Francisco et al.11 reported that post-traumatic hepatic artery pseudoaneurysm or delayed rupture was uncommon and occurred in only approximately 1% of hepatic trauma cases. As treatment of liver injury with NOM has increased, major complications such as delayed bleeding, bile leakage, hepatic necrosis, gallbladder necrosis, abscesses, or vessel fistulae are also being recognized increasingly, and these events were reported to occur in approximately 12–24% of NOM patients.12-14 Fortunately, these complications can often be recognized from the patient's vital signs, physical examination, and laboratory studies.

Although renal artery pseudoaneurysm is also rare, Yamaçake et al.15 reported in a case report series that it was possible for a pseudoaneurysm to develop from blunt renal trauma even years after the initial injury. We found no hepatic or renal delayed complications during this study period, but we should continue to carefully follow up these patients based on the findings of these previous reports.

The relationships between symptoms or the timing of starting per oral nutrition and delayed events remain unclear. Bukur et al.16 reported that in patients with blunt renal injury and an AAST Trauma Organ Injury Scale ≤grade III who developed delayed complications, all were symptomatic, and they suggested that selective follow-up imaging should be based on laboratory and clinical signs. In addition, there is no evidence that per oral nutrition should be withheld in patients with visceral organ injuries; we also found no relationship between the starting day of nutrition intake and delayed events.

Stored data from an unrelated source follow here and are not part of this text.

Lemma more_sound {A} p s cap (k : mstate -> option A) a :
  more p s cap k = Some a ->
  exists w s', s = w ++ s' /\ Forall (fun x => p x = true) w
               /\ k (s', cap) = Some a.
Proof.
  induction s as [|c s IH]; simpl.
  - intros H. exists [], []. auto.
  - destruct (p c) eqn:Hc.
    + destruct (more p s cap k) as [a'|] eqn:Hm.
      * intros [= ->]. destruct (IH eq_refl) as (w & s' & -> & Hw & Hk).
        exists (c :: w), s'. auto.
      * intros Hk. exists [], (c :: s). auto.
    + intros Hk. exists [], (c :: s). auto.
Qed.

Lemma more_complete {A} p w s' cap (k : mstate -> option A) :
  Forall (fun x => p x = true) w -> is_Some (k (s', cap)) ->
  is_Some (more p (w ++ s') cap k).
Proof.
  intros Hw Hk. induction Hw as [|c w Hc Hw IH]; simpl.
  - destruct s' as [|c s']; simpl; [done|].
    destruct (p c); [|done]. destruct (more p s' cap k); [eauto | done].
  - rewrite Hc. destruct IH as [a ->]. eauto.
Qed.

Lemma run_sound {A} r s c (k : mstate -> option A) a :
  run r (s, c) k = Some a ->
  exists w s' c', s = w ++ s' /\ sem r w c c' /\ k (s', c') = Some a.
Proof.
  revert A s c k a.
  induction r as [|x|p|r1 IH1 r2 IH2|r IH]; intros A s c k a; simpl.
  - intros H. exists [], s, c. split_and!; [done | constructor | done].
  - destruct s as [|y s]; [done|]. destruct (N.eqb_spec y x) as [->|]; [|done].
    intros H. exists [x], s, c. split_and!; [done | constructor | done].
  - destruct s as [|y s]; [done|]. destruct (p y) eqn:Hy; [|done].
    intros (w & s' & -> & Hw & Hk)%more_sound.
    exists (y :: w), s', c. split_and!; [done | constructor; auto | done].
  - intros (w1 & s1 & c1 & -> & H1 & (w2 & s2 & c2 & -> & H2 & Hk)%IH2)%IH1.
    exists (w1 ++ w2), s2, c2.
    split_and!; [by rewrite <- app_assoc | econstructor; eauto | done].
  - intros (w & s' & c' & -> & Hr & Hk)%IH. simpl in Hk.
    exists w, s', (Some w). split_and!; [done | econstructor; eauto |].
    rewrite length_app in Hk.
    replace (length w + length s' - length s')%nat with (length w) in Hk
      by lia.
    by rewrite take_app_length in Hk.
Qed.

Lemma run_complete {A} r w c c' :
  sem r w c c' -> forall s' (k : mstate -> option A),
  is_Some (k (s', c')) -> is_Some (run r (w ++ s', c) k).
Proof.
  induction 1 as [c|x c|p w c Hne Hw|r1 r2 w1 w2 c c1 c2 _ IH1 _ IH2
                 |r w c c1 _ IH]; intros s' k Hk; simpl.
  - done.
  - by rewrite N.eqb_refl.
  - destruct Hw as [|y w Hy Hw]; [done|]. simpl. rewrite Hy.
    by apply more_complete.
  - rewrite <- app_assoc. apply IH1, IH2, Hk.
  - apply IH. simpl. rewrite length_app.
    replace (length w + length s' - length s')%nat with (length w) by lia.
    by rewrite take_app_length.
Qed.

Lemma exec_sound r s caps :
  exec r s = Some caps ->
  exists before w after, s = before ++ w ++ after /\ sem r w None caps.
Proof.
  induction s as [|x s IH]; simpl.
  - destruct (matchAt r []) as [c|] eqn:Hm; [|done]. intros [= ->].
    apply run_sound in Hm as (w & s' & c' & Hs & Hr & [= ->]).
    exists [], w, s'. eauto.
  - destruct (matchAt r (x :: s)) as [c|] eqn:Hm.
    + intros [= ->].
      apply run_sound in Hm as (w & s' & c' & Hs & Hr & [= ->]).
      exists [], w, s'. eauto.
    + intros (before & w & after & -> & Hr)%IH.
      exists (x :: before), w, after. eauto.
Qed.

Lemma exec_complete r before w after caps :
  sem r w None caps -> is_Some (exec r (before ++ w ++ after)).
Proof.
  intros Hr. induction before as [|x before IH]; simpl.
  - assert (is_Some (matchAt r (w ++ after))) as [c Hc]
      by (apply (run_complete r w None caps Hr); simpl; eauto).
    destruct (w ++ after); simpl; rewrite Hc; eauto.
  - destruct (matchAt r (x :: before ++ w ++ after)); eauto.
Qed.


Lemma sem_lit w w' c c' : sem (lit w) w' c c' <-> w' = w /\ c' = c.
Proof.
  revert w' c c'. induction w as [|x w IH]; intros w' c c'; simpl.
  - split.
    + inversion 1; auto.
    + intros [-> ->]. constructor.
  - split.
    + inversion 1 as [| | |r1 r2 w1 w2 c0 c1 c2 H1 H2|]; subst.
      inversion H1; subst. apply IH in H2 as [-> ->]. auto.
    + intros [-> ->]. change (x :: w) with ([x] ++ w).
      econstructor; [constructor | by apply IH].
Qed.

Lemma sem_cat_inv r1 r2 w c c2 :
  sem (Cat r1 r2) w c c2 ->
  exists w1 w2 c1, w = w1 ++ w2 /\ sem r1 w1 c c1 /\ sem r2 w2 c1 c2.
Proof. inversion 1; subst; eauto 10. Qed.

Lemma sem_plus_inv p w c c' :
  sem (PlusCls p) w c c' ->
  w <> [] /\ Forall (fun x => p x = true) w /\ c' = c.
Proof. inversion 1; subst; auto. Qed.

Lemma sem_grp_inv r w c c' :
  sem (Grp r) w c c' -> c' = Some w /\ exists c1, sem r w c c1.
Proof. inversion 1; subst; eauto. Qed.

(** What [sendPay] matches, and what it captures. *)
Lemma sendPay_sem w caps :
  sem sendPay w None caps <->
  exists ws1 amount ws2,
    w = js "Send" ++ ws1 ++ amount ++ ws2 ++ js "PAY"
    /\ caps = Some amount
    /\ ws1 <> [] /\ Forall (fun c => space c = true) ws1
    /\ amount <> [] /\ Forall (fun c => digitOrDot c = true) amount
    /\ ws2 <> [] /\ Forall (fun c => space c = true) ws2.
Proof.
  unfold sendPay. split.
  - intros (w1 & ? & c1 & -> & [-> ->]%sem_lit
      & (ws1 & ? & c2 & -> & (? & ? & ->)%sem_plus_inv
      & (amount & ? & c3 & -> & [-> [c4 (? & ? & ->)%sem_plus_inv]]%sem_grp_inv
      & (ws2 & ? & c5 & -> & (? & ? & ->)%sem_plus_inv
      & [-> ->]%sem_lit)%sem_cat_inv)%sem_cat_inv)%sem_cat_inv)%sem_cat_inv.
    exists ws1, amount, ws2. split_and!; auto.
  - intros (ws1 & amount & ws2 & -> & -> & ? & ? & ? & ? & ? & ?).
    econstructor; [by apply sem_lit|].
    econstructor; [by constructor|].
    econstructor; [econstructor; by constructor|].
    econstructor; [by constructor | by apply sem_lit].
Qed.

Lemma exec_sendPay_sound description caps :
  exec sendPay description = Some caps ->
  exists amount, caps = Some amount /\ sendPayOccurrence description amount.
Proof.
  intros (before & w & after & -> & Hsem)%exec_sound.
  apply sendPay_sem in Hsem
    as (ws1 & amount & ws2 & -> & -> & ? & ? & ? & ? & ? & ?).
  exists amount. split; [done|]. exists before, ws1, ws2, after.
  split_and!; auto. by rewrite <- !app_assoc.
Qed.

Lemma exec_sendPay_complete description amount :
  sendPayOccurrence description amount ->
  is_Some (exec sendPay description).
Proof.
  intros (before & ws1 & ws2 & after & -> & ? & ? & ? & ? & ? & ?).
  replace (js "Send" ++ ws1 ++ amount ++ ws2 ++ js "PAY" ++ after)
    with ((js "Send" ++ ws1 ++ amount ++ ws2 ++ js "PAY") ++ after)
    by (by rewrite <- !app_assoc).
  eapply exec_complete, sendPay_sem. eauto 12.
Qed.

(** ** The selection of the accept entry *)

Lemma includes_marker_truthy s :
  includes s targetDescription = true -> truthy s = true.
Proof.
  intros (before & after & ->)%includes_spec. by destruct before.
Qed.

Lemma find_marked_first before a after :
  Forall (fun b => marked b = false) before -> marked a = true ->
  List.find (fun opt =>
      truthy (Pay402Accept.description opt)
      && includes (Pay402Accept.description opt) targetDescription)
    (before ++ a :: after) = Some a.
Proof.
  unfold marked. intros Hbefore Ha.
  induction Hbefore as [|b before Hb _ IH]; simpl.
  - by rewrite Ha, (includes_marker_truthy _ Ha).
  - by rewrite Hb, andb_false_r.
Qed.

Lemma find_unmarked accepts :
  Forall (fun b => marked b = false) accepts ->
  List.find (fun opt =>
      truthy (Pay402Accept.description opt)
      && includes (Pay402Accept.description opt) targetDescription)
    accepts = None.
Proof.
  unfold marked. induction 1 as [|b accepts Hb _ IH]; simpl; [done|].
  by rewrite Hb, andb_false_r.
Qed.

Lemma acceptOption_first response d before a after :
  AxiosResponse.data response = Some d ->
  Pay402Response.accepts d = Some (before ++ a :: after) ->
  Forall (fun b => marked b = false) before -> marked a = true ->
  acceptOption (AxiosResponse.data response) = Some a.
Proof.
  intros -> Hd Hbefore Ha. unfold acceptOption. rewrite Hd.
  rewrite find_marked_first by done.
  by destruct before.
Qed.

Lemma acceptOption_unmarked response :
  (forall d accepts,
      AxiosResponse.data response = Some d ->
      Pay402Response.accepts d = Some accepts ->
      Forall (fun b => marked b = false) accepts) ->
  acceptOption (AxiosResponse.data response) = None.
Proof.
  intros H. unfold acceptOption.
  destruct (AxiosResponse.data response) as [d|]; [|done].
  destruct (Pay402Response.accepts d) as [accepts|] eqn:Hd; [|done].
  rewrite find_unmarked by eauto. by destruct (0 <? length accepts)%nat.
Qed.

(** ** The two extraction rules *)

Lemma payOption_parsed a parsed :
  exec sendPay (Pay402Accept.description a) = Some (Some parsed) ->
  payOption a = [ PaymentOption.mk parsed (js "PAY") (Pay402Accept.payTo a) ].
Proof.
  intros H. unfold payOption. rewrite H.
  apply exec_sendPay_sound in H as (amount & [= <-] & Hocc).
  destruct Hocc as (_ & _ & _ & _ & _ & _ & _ & Hne & _).
  by destruct parsed.
Qed.

Lemma payOption_no_occurrence a :
  (forall amount,
      ~ sendPayOccurrence (Pay402Accept.description a) amount) ->
  payOption a = [].
Proof.
  intros H. unfold payOption.
  destruct (exec sendPay (Pay402Accept.description a)) as [caps|] eqn:He;
    [|done].
  apply exec_sendPay_sound in He as (amount & -> & Hocc).
  by destruct (H amount).
Qed.

Lemma assetOption_both a :
  Pay402Accept.maxAmountRequired a <> [] -> Pay402Accept.asset a <> [] ->
  assetOption a =
    [ PaymentOption.mk
        (Pay402Accept.maxAmountRequired a)
        (orElse (Pay402Accept.extra a ≫= (.!! js "name"))
                (Pay402Accept.asset a))
        (Pay402Accept.payTo a) ].
Proof.
  intros H1 H2. unfold assetOption.
  destruct (Pay402Accept.maxAmountRequired a); [done|].
  by destruct (Pay402Accept.asset a).
Qed.

Lemma assetOption_missing a :
  Pay402Accept.maxAmountRequired a = [] \/ Pay402Accept.asset a = [] ->
  assetOption a = [].
Proof.
  unfold assetOption. intros [-> | ->]; [done|]. by rewrite andb_false_r.
Qed.

(** ** The handler *)

Section Handler.
Context {Resp Exn Callback : Type}.
Implicit Types (w : collaborators Resp Exn Callback) (f : Callback).
Implicit Types (axiosInstance : instance) (error : AxiosError.t).

Abbreviation handler := (@rejectedHandler Resp Exn Callback).

Lemma handler_matched axiosInstance f error a :
  matched402 error a -> pricing a <> [] ->
  handler axiosInstance f error =
    AwaitSign f (pricing a) (Pay402Accept.resource a)
      (afterSign axiosInstance error).
Proof.
  intros (response & Hr & Hs & Ha) Hp. unfold rejectedHandler.
  rewrite Hr, Hs, Ha. simpl. by destruct (pricing a).
Qed.

Lemma handler_unmatched axiosInstance f error response :
  AxiosError.response error = Some response ->
  acceptOption (AxiosResponse.data response) = None ->
  handler axiosInstance f error = passThrough error.
Proof.
  intros Hr Ha. unfold rejectedHandler. rewrite Hr, Ha.
  by destruct (AxiosResponse.status response =? 402)%Z.
Qed.

Lemma handler_no_options axiosInstance f error response a :
  AxiosError.response error = Some response ->
  acceptOption (AxiosResponse.data response) = Some a ->
  pricing a = [] ->
  handler axiosInstance f error = passThrough error.
Proof.
  intros Hr Ha Hp. unfold rejectedHandler. rewrite Hr, Ha, Hp.
  by destruct (AxiosResponse.status response =? 402)%Z.
Qed.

Although activity level is one of the most important problems for NOM patients, there are few data on the activity level permitted following injury. London et al.17 retrospectively reviewed time to mobility in patients with various solid organ injuries and reported that early mobilization did not correlate with a higher rate of NOM failure. We also found no significant relationship between early ambulation of the patient and delayed events. However, Peitzman et al.18 recommended a period of 4 days of careful observation under monitoring as most NOM failures occur within the first 4 days.

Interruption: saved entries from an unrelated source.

(** X5. On a path of a single waypoint the waypoint before the nearest one
    is that waypoint itself ([waypoints_2d[-1]]), the dot product is 0, and
    the localizer returns index 0 wherever the vehicle is. *)
Theorem get_closest_waypoint_idx_single (self : WaypointUpdater)
    (w : Waypoint.t) (p : PoseStamped.t) (tree : KDTree) :
  path_loaded self [w] ->
  pose self = Some p ->
  waypoints_tree self = Some tree ->
  (query tree (Point.x (Pose.position (PoseStamped.pose p)),
               Point.y (Pose.position (PoseStamped.pose p)))).2 = 0%Z ->
  get_closest_waypoint_idx self = Ret 0%Z.
Proof.
  intros Hloaded Hpose Htree Hc.
  destruct (get_closest_waypoint_idx_result self [w] p tree Hloaded Hpose Htree)
    as (C & P & HC & HP & Hres).
  { rewrite Hc. simpl. lia. }
  rewrite Hc in HC, HP, Hres. simpl in HC, HP.
  inversion HC. inversion HP. subst C P. rewrite Hres.
  destruct (Rgt_dec _ 0) as [Hgt|_]; [|reflexivity].
  exfalso. unfold np_dot, np_sub in Hgt. simpl in Hgt. lra.
Qed.

Lemma get_closest_waypoint_idx_single_witness :
  get_closest_waypoint_idx (node_at [wp_at 4 5] 9 0 (-1) 30 1) = Ret 0%Z.
Proof.
  apply (get_closest_waypoint_idx_single (node_at [wp_at 4 5] 9 0 (-1) 30 1)
           (wp_at 4 5) (pose_at 9 0) (tree_answering 0)).
  - split; [eexists; split; reflexivity|reflexivity].
  - reflexivity.
  - reflexivity.
  - reflexivity.
Defined.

Although routine CT follow-up has recently tended not to be recommended, especially in patients with a low-grade organ injury score, the findings from this study and previous reports suggest that monitoring and the timing of follow-up CT scan 6–7 days after injury could be a reasonable period to detect delayed undesirable events stemming from blunt visceral organ injuries.

Limitations

The present single-center study is a small preliminary report, and we will definitely have to plan further multi-institutional, prospective, randomized trials on the basis of this study to assess the appropriate timing of follow-up CT scans.

Conclusions

Delayed undesirable events were recognized to occur during hospital days 6–7 by follow-up CT in 11.4% of patients treated with NOM. These events tended to be associated with high-grade splenic injuries and continuous symptoms. We conclude that repeated screening of these patients approximately 6–7 days after injury may be warranted because of the potential risk of delayed events occurring within this time.

Disclosure

Conflict of interest: None declared.